O controlo da ingestão e do gasto energético é complexo e é regulado pelo SNC e periférico por vários neuropeptídeos e citocinas, que têm sua ação no hipotálamo (38, 41, 42). Preconiza-se, por exemplo, que o valproato estimule diretamente o hipotálamo, uma vez que é um agonista do neurotransmissor GABA, melhorando a sua transmissão dentro do eixo hipotalámico, sucedendo-se um aumento de apetite. De facto, o aumento de peso pode representar um risco para a saúde do indivíduo, podendo ocasionar situações de sobrecarga ponderal com todos os riscos cardiometabólicos associados (16). Em específico nas mulheres, o ganho de peso associado ao valproato constitui um fator
de risco para o desenvolvimento da Síndrome do Ovário Poliquístico (SOPC), caracterizada por irregularidades na menstruação, excesso de androgénios, ovários poliquísticos, hiperinsulinemia e dislipidemia (16, 38).
Perda de Peso:
A perda de peso e a anorexia estão entre os efeitos adversos mais comummente relatados em crianças e adultos jovens com epilepsia (43). Neste âmbito, os fármacos referenciados abrangem o topiramato, felbamato e zonisamida (16, 37, 38). Similarmente aos mecanismos de aumento de peso, as explicações para a perda de peso envolvem consequências metabólicas nos processos periféricos e/ou centrais que regulam a hemeostase energética, alterações nas hormonas leptina, insulina, adiponectina e galanina (16, 38, 43) e modificações no metabolismo da glicose e lípidos (43).

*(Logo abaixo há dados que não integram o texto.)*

(** How an [async] function that loops ends, when observed for a bounded
    number of iterations. *)
Inductive Completion (E A : Type) : Type :=
| Resolved (result : A)
| Rejected (error : E)
| Pending.
Arguments Resolved {E A} _.
Arguments Rejected {E A} _.
Arguments Pending {E A}.

Section FetchAllPages.

Context {T E W : Type}.

(** A page function.  It receives the cursor object itself (not a copy): the
    middle component of its result is the content of that object when the
    promise settles.  A page function that only reads its argument returns it
    unchanged. *)
Definition PageFn : Type :=
  RequiredPaginationParams.t -> W ->
  (E + PaginatedResponse.t T) * RequiredPaginationParams.t * W.

(** One recorded invocation of [fetchPage]. *)
Record Fetch : Type := mkFetch
  { arg : RequiredPaginationParams.t;      (* cursor when fetchPage is invoked *)
    settled : RequiredPaginationParams.t;  (* cursor when its promise settles  *)
    outcome : E + PaginatedResponse.t T }.

(** [paginationParams.startAt += paginationParams.maxResults] *)
Definition advance (p : RequiredPaginationParams.t) : RequiredPaginationParams.t :=
  {| RequiredPaginationParams.maxResults := RequiredPaginationParams.maxResults p;
     RequiredPaginationParams.startAt :=
       RequiredPaginationParams.startAt p + RequiredPaginationParams.maxResults p |}.

(** The [while (!isLast)] loop, entered with [isLast = false].  [fuel] bounds the
    number of iterations observed; the source has no bound.  Besides the
    completion and the final state, the model records every invocation of
    [fetchPage], in order. *)
Fixpoint fetchLoop (fuel : nat) (fetchPage : PageFn)
  (paginationParams : RequiredPaginationParams.t) (results : list T) (s : W)
  : Completion E (list T) * list Fetch * W :=
  match fuel with
  | O => (Pending, [], s)
  | S fuel' =>
    let '(out, paginationParams', s') := fetchPage paginationParams s in
    let call := mkFetch paginationParams paginationParams' out in
    match out with
    | inl e => (Rejected e, [call], s')
    | inr response =>
      let results' := results ++ PaginatedResponse.values response in
      if PaginatedResponse.isLast response
      then (Resolved results', [call], s')
      else
        let '(c, calls, s'') :=
          fetchLoop fuel' fetchPage (advance paginationParams') results' s' in
        (c, call :: calls, s'')
    end
  end.

Definition fetchAllPages (fuel : nat) (fetchPage : PageFn)
  (params : option PaginationParams.t) (s : W)
  : Completion E (list T) * list Fetch * W :=
  let paginationParams := createPaginationParams params in
  fetchLoop fuel fetchPage paginationParams [] s.

(** Projections of a run. *)
Definition completion (r : Completion E (list T) * list Fetch * W) := fst (fst r).
Definition calls (r : Completion E (list T) * list Fetch * W) := snd (fst r).

(** The pages delivered by the recorded invocations, in order. *)
Definition pagesOf (l : list Fetch) : list (PaginatedResponse.t T) :=
  flat_map (fun c => match outcome c with inr r => [r] | inl _ => [] end) l.

(** A page function that never writes to the cursor it is handed. *)
Definition readsOnly (fetchPage : PageFn) : Prop :=
  forall p s, snd (fst (fetchPage p s)) = p.

End FetchAllPages.

Arguments PageFn : clear implicits.
Arguments Fetch : clear implicits.

(* ================================================================= *)
(** ** utils/error.ts *)

Module JiraError.
Record t : Type := mk
  { message : string;
    status : Z;
    errors : list (string * string);
    errorMessages : list string }.

(** The constructor, with its default parameter values. *)
Definition new (message : string) (status : option Z)
  (errors : option (list (string * string))) (errorMessages : option (list string)) : t :=
  mk message (nullish status 500) (nullish errors []) (nullish errorMessages []).
End JiraError.

(** [AxiosError.response], as far as [handleApiError] reads it. [data] is
    [None] when the body is falsy (absent, [null], empty). *)
Module AxiosResponse.
Record t : Type := mk { status : Z; data : option JiraApiError.t }.
End AxiosResponse.

(** What a transport call may throw, by the tests [handleApiError] applies. *)
Inductive Thrown : Type :=
| AxiosError (message : string) (response : option AxiosResponse.t)
| GenericError (message : string)       (* instanceof Error, not an AxiosError *)
| NonError.                             (* any other thrown value *)

(** [n || d] on numbers: [0] is falsy. *)
Definition numOr (n : option Z) (d : Z) : Z :=
  match n with
  | Some v => if v =? 0 then d else v
  | None => d
  end.

Definition handleApiError (error : Thrown) : JiraError.t :=
  match error with
  | AxiosError axiosMessage response =>
    let status := numOr (option_map AxiosResponse.status response) 500 in
    let data := optChain response AxiosResponse.data in
    match data with
    | Some data =>
      let errorMessages := nullish (JiraApiError.errorMessages data) [] in
      let errors := nullish (JiraApiError.errors data) [] in
      let message :=
        match errorMessages with
        | m :: _ => m
        | [] =>
          match errors with
          | (k, v) :: _ => k +++ ": " +++ v
          | [] => axiosMessage
          end
        end in
      JiraError.new message (Some status) (Some errors) (Some errorMessages)
    | None => JiraError.new axiosMessage (Some status) None None
    end
  | GenericError message => JiraError.new message None None None
  | NonError => JiraError.new "Unknown error occurred" None None None
  end.

(* ================================================================= *)
(** ** Requests and replies *)

(** JSON values, for request bodies and query parameters. *)
Unset Elimination Schemes.
Inductive JValue : Type :=
| JNull
| JBool (b : bool)
| JNum (n : Z)
| JStr (s : string)
| JArr (items : list JValue)
| JObj (fields : list (string * JValue)).
Set Elimination Schemes.

Inductive Method : Type := GET | POST | PUT | DELETE.

(** [AxiosRequestConfig], of which the clients only ever set [params]. *)
Module AxiosRequestConfig.
Record t : Type := mk { params : option JValue }.
End AxiosRequestConfig.

(** One call on the Axios instance: [client.get(url, config)],
    [client.post(url, data, config)], ... *)
Module Request.
Record t : Type := mk
  { method : Method;
    url : string;
    data : option JValue;
    config : option AxiosRequestConfig.t }.
End Request.

(** Reply of [POST /search]. *)
Module SearchReply.
Record t (JiraIssue : Type) : Type := mk
  { issues : list JiraIssue; total : Z; startAt : Z; maxResults : Z }.
Arguments mk {JiraIssue} _ _ _ _.
Arguments issues {JiraIssue} _.
Arguments total {JiraIssue} _.
Arguments startAt {JiraIssue} _.
Arguments maxResults {JiraIssue} _.
End SearchReply.

(** Reply of [GET /issue/{key}/comment]. *)
Module CommentsReply.
Record t (JiraComment : Type) : Type := mk
  { comments : list JiraComment; total : Z; startAt : Z; maxResults : Z }.
Arguments mk {JiraComment} _ _ _ _.
Arguments comments {JiraComment} _.
Arguments total {JiraComment} _.
Arguments startAt {JiraComment} _.
Arguments maxResults {JiraComment} _.
End CommentsReply.

(** Reply of [GET /project/search]. *)
Module ProjectSearchReply.
Record t (JiraProject : Type) : Type := mk
  { values : list JiraProject; total : Z; isLast : bool }.
Arguments mk {JiraProject} _ _ _.
Arguments values {JiraProject} _.
Arguments total {JiraProject} _.
Arguments isLast {JiraProject} _.
End ProjectSearchReply.

(** Reply of [GET /issue/{key}/transitions]. *)
Module TransitionsReply.
Record t : Type := mk { transitions : list JiraTransition.t }.
End TransitionsReply.

(** The type argument [T] of [this.get<T>], [this.post<T>], ...: the shape
    the caller declares for the reply. *)
Inductive ReplyType : Type :=
| VoidT | TransitionsT | SearchT | CommentsT
| ProjectArrayT | ProjectSearchT | UserArrayT.

(** What a client method throws: a [JiraError] built by [handleApiError], or a
    plain [Error]. *)
Inductive Exn : Type :=
| ThrowJiraError (e : JiraError.t)
| ThrowError (message : string).

Module Session.
Record t (W : Type) : Type := mk
  { world : W;                     (* the remote service, the network, ... *)
    sent : list Request.t }.       (* calls made on the Axios instance so far *)
Arguments mk {W} _ _.
Arguments world {W} _.
Arguments sent {W} _.
End Session.

(** The double-quote character. *)
Definition dquote : string := String (ascii_of_nat 34) EmptyString.

Section Client.

(** Resource entities are opaque payloads. *)
Context {JiraIssue JiraComment JiraProject JiraUser : Type}.
Context {W : Type}.

Definition Reply (ty : ReplyType) : Type :=
  match ty with
  | VoidT => unit
  | TransitionsT => TransitionsReply.t
  | SearchT => SearchReply.t JiraIssue
  | CommentsT => CommentsReply.t JiraComment
  | ProjectArrayT => list JiraProject
  | ProjectSearchT => ProjectSearchReply.t JiraProject
  | UserArrayT => list JiraUser
  end.

(** The Axios instance: a call either throws or resolves with [response.data]
    of the declared shape, and changes the world. *)
Definition Transport : Type :=
  forall ty : ReplyType, Request.t -> W -> (Thrown + Reply ty) * W.

Variable axios : Transport.

(** An [async] method of a client. *)
Definition Client (A : Type) : Type := Session.t W -> (Exn + A) * Session.t W.

Definition ret {A : Type} (a : A) : Client A := fun s => (inr a, s).

Definition throw {A : Type} (e : Exn) : Client A := fun s => (inl e, s).

Definition bind {A B : Type} (m : Client A) (k : A -> Client B) : Client B :=
  fun s =>
    match m s with
    | (inl e, s') => (inl e, s')
    | (inr a, s') => k a s'
    end.

Notation "x <- m ;; k" := (bind m (fun x => k))
  (at level 61, m at next level, right associativity).

(** *** api/base.ts *)

(** The body shared by [get], [post], [put] and [delete]:
    [try { return (await this.client.m(...)).data } catch (error) { throw handleApiError(error) }]. *)
Definition request (ty : ReplyType) (rq : Request.t) : Client (Reply ty) :=
  fun s =>
    let sent' := Session.sent s ++ [rq] in
    match axios ty rq (Session.world s) with
    | (inl error, w') => (inl (ThrowJiraError (handleApiError error)), Session.mk w' sent')
    | (inr data, w') => (inr data, Session.mk w' sent')
    end.

Definition get (ty : ReplyType) (url : string) (config : option AxiosRequestConfig.t)
  : Client (Reply ty) :=
  request ty (Request.mk GET url None config).

Definition post (ty : ReplyType) (url : string) (data : option JValue)
  (config : option AxiosRequestConfig.t) : Client (Reply ty) :=
  request ty (Request.mk POST url data config).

Embora a perda de peso seja desejável em indivíduos com sobrepeso ou obesidade, esta pode ser problemática em indivíduos nutricionalmente vulneráveis, como é recorrente em doentes epiléticos (16, 43). Identicamente ao excesso de peso/obesidade, a redução de peso pode acarretar consequências negativas para a saúde como, por exemplo, comprometendo o crescimento e normal desenvolvimento em crianças e adolescentes (38). A Tabela 1 apresenta um resumo das implicações nutricionais dos vários fármacos antiepiléticos.
ANÁLISE CRÍTICA
Da revisão realizada, é possível concluir que existem diversas investigações acerca das eventuais consequências nutricionais advenientes do uso de antiepiléticos. Não obstante, os mecanismos inerentes às interações fármaco-nutriente são muitas vezes complexos e ainda incompreendidos. Uma monitorização e avaliação regular do EN com instituição de terapêutica nutricional precoce e ajustada é essencial para a prevenção e/ou correção de qualquer desequilíbrio nutricional que ocorra, tornando-se fundamental a atuação do Nutricionista inserido numa equipa de trabalho multidisciplinar. Salienta-se que a promoção de uma alimentação equilibrada, variada e adequada a cada doente é indispensável, auxiliando no controlo das crises epiléticas, do peso corporal e do surgimento de comorbilidades (21). A prescrição de suplementos de micronutrientes específicos também deve ser um fator a considerar aquando da terapia nutricional, quer no desenvolvimento de estratégias preventivas, quer de tratamento (21, 44). Para isso, além da monitorização terapêutica dos fármacos antiepiléticos, é imprescindível que os valores analíticos dos micronutrientes e frações lipídicas aqui mencionados sejam monitorizados com alguma regularidade.
CONCLUSÕES
Não obstante de ainda serem necessários ensaios clínicos mais minuciosos, de forma a conhecer em maior detalhe quais as interações fármaco-nutriente com verdadeiro significado clínico e quais os mecanismos exatos para tal ocorrência, cada vez mais se sabe que é importante ter em consideração que a terapêutica farmacológica pode ter impacto negativo no EN do doente epilético, e que uma avaliação nutricional deve fazer sempre parte da monitorização da terapia instituída. Assim sendo, o Nutricionista assume um papel preponderante na gestão da doença, tanto na avaliação nutricional como na prescrição de uma terapia nutricional personalizada. Vários estudos mostram um papel promissor da nutrição e alimentação na epilepsia, sendo esta um fator-chave para a melhoria na qualidade de vida e outcomes clínicos destes doentes.